NEGATIVA DE UNIVERSIDADE DE REPOSIÇÃO DE AULA POR ALUNO – PRINCÍPIOS DA RAZOABILIDADE E DA PROPORCIONALIDADE
A autonomia conferida pela Constituição Federal às universidades não é absoluta, por isso devem observar os princípios constitucionais e legais que norteiam os atos administrativos em geral. Estudante do curso de medicina da Fundação de Ensino e Pesquisa em Ciências da Saúde – FEPECS foi impedido pela instituição de ensino superior de repor as aulas a que faltou, mesmo após a apresentação dos atestados médicos. O Relator destacou que, como as universidades gozam de autonomia didático-científica, administrativa e de gestão financeira e patrimonial (art. 207 da Constituição Federal), podem estabelecer normas referentes aos seus cursos de graduação. Todavia, a referida autonomia não é absoluta, uma vez que devem ser observados os princípios constitucionais e legais que norteiam os atos administrativos em geral. No presente caso, os Julgadores verificaram que a Coordenadoria do Curso de Medicina indeferiu os atestados médicos apresentados sob o argumento de serem extemporâneos e sugeriu que o agravante trancasse o curso, para evitar a reprovação. Para a Turma Recursal, não há fundamento pedagógico na decisão administrativa que justifique a negativa de reposição das aulas, uma vez que o agravante apresentou atestados médicos que comprovaram o seu grave quadro de saúde e que a reposição das aulas perdidas já havia sido acordada com o docente da matéria.

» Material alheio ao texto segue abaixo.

(* ===== verification/Virtio.v ===== *)
(** * The disk driver ([kernel/virtio_disk.c], [kernel/virtio.h])

    The descriptor table, the rings and the driver's book-keeping are
    [k_vdisk]; the memory-mapped registers are accessed as in [Uart].  What
    the device does with a request is a parameter. *)

From S2P Require Import Prelude Riscv State Spinlock Str Kalloc Sched Scheduler Sleeplock Csr Uart FsLayout Bio Proc.

(** ** Definitions *)

Definition NUM : Z := 8.

Definition VIRTIO_MMIO_MAGIC_VALUE : Z := 0x000.
Definition VIRTIO_MMIO_VERSION : Z := 0x004.
Definition VIRTIO_MMIO_DEVICE_ID : Z := 0x008.
Definition VIRTIO_MMIO_VENDOR_ID : Z := 0x00c.
Definition VIRTIO_MMIO_DEVICE_FEATURES : Z := 0x010.
Definition VIRTIO_MMIO_DRIVER_FEATURES : Z := 0x020.
Definition VIRTIO_MMIO_QUEUE_SEL : Z := 0x030.
Definition VIRTIO_MMIO_QUEUE_NUM_MAX : Z := 0x034.
Definition VIRTIO_MMIO_QUEUE_NUM : Z := 0x038.
Definition VIRTIO_MMIO_QUEUE_READY : Z := 0x044.
Definition VIRTIO_MMIO_QUEUE_NOTIFY : Z := 0x050.
Definition VIRTIO_MMIO_INTERRUPT_STATUS : Z := 0x060.
Definition VIRTIO_MMIO_INTERRUPT_ACK : Z := 0x064.
Definition VIRTIO_MMIO_STATUS : Z := 0x070.
Definition VIRTIO_MMIO_QUEUE_DESC_LOW : Z := 0x080.
Definition VIRTIO_MMIO_QUEUE_DESC_HIGH : Z := 0x084.
Definition VIRTIO_MMIO_DRIVER_DESC_LOW : Z := 0x090.
Definition VIRTIO_MMIO_DRIVER_DESC_HIGH : Z := 0x094.
Definition VIRTIO_MMIO_DEVICE_DESC_LOW : Z := 0x0a0.
Definition VIRTIO_MMIO_DEVICE_DESC_HIGH : Z := 0x0a4.

Definition VIRTIO_CONFIG_S_ACKNOWLEDGE : Z := 1.
Definition VIRTIO_CONFIG_S_DRIVER : Z := 2.
Definition VIRTIO_CONFIG_S_DRIVER_OK : Z := 4.
Definition VIRTIO_CONFIG_S_FEATURES_OK : Z := 8.

Definition VIRTIO_BLK_F_RO : Z := 5.
Definition VIRTIO_BLK_F_SCSI : Z := 7.
Definition VIRTIO_BLK_F_CONFIG_WCE : Z := 11.
Definition VIRTIO_BLK_F_MQ : Z := 12.
Definition VIRTIO_F_ANY_LAYOUT : Z := 27.
Definition VIRTIO_RING_F_INDIRECT_DESC : Z := 28.
Definition VIRTIO_RING_F_EVENT_IDX : Z := 29.

Definition VRING_DESC_F_NEXT : Z := 1.
Definition VRING_DESC_F_WRITE : Z := 2.
Definition VIRTIO_BLK_T_IN : Z := 0.
Definition VIRTIO_BLK_T_OUT : Z := 1.
(** [sizeof(struct virtio_blk_req)] *)
Definition sizeof_blk_req : Z := 16.

(** The address of register [r]. *)
Definition R (r : Z) : Z := VIRTIO0 + r.

Definition get_vd : M vdisk := gets k_vdisk.
Definition put_vd (v : vdisk) : M unit := modify (set_k_vdisk v).

(** An array access; an index out of range is undefined behaviour. *)
Definition vd_get {A} (f : vdisk -> list A) (i : Z) : M A := v <- get_vd;; deref (lookupZ (f v) i).
Definition vd_put {A} (f : vdisk -> list A) (set : list A -> vdisk -> vdisk) (i : Z) (x : A) : M unit :=
  v <- get_vd;;
  if bool_decide (0 <= i < lenZ (f v)) then put_vd (set (insertZ i x (f v)) v) else ub "disk array".

Definition get_desc := vd_get vd_desc.
Definition put_desc := vd_put vd_desc set_vd_desc.
Definition get_free := vd_get vd_free.
Definition put_free := vd_put vd_free set_vd_free.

Desse modo, o Colegiado deu provimento ao recurso, por entender que “não é razoável determinar a perda do ano letivo, em razão das poucas faltas a serem repostas, cujo cumprimento pode se dar no recesso do final deste ano, conforme demonstrado pelo agravante”.
Acórdão n. 1047785, 07007410320178079000, Relator Juiz ARNALDO CORRÊA SILVA, 2ª Turma Recursal, data de julgamento: 20/9/2017, publicado no DJe: 26/9/2017.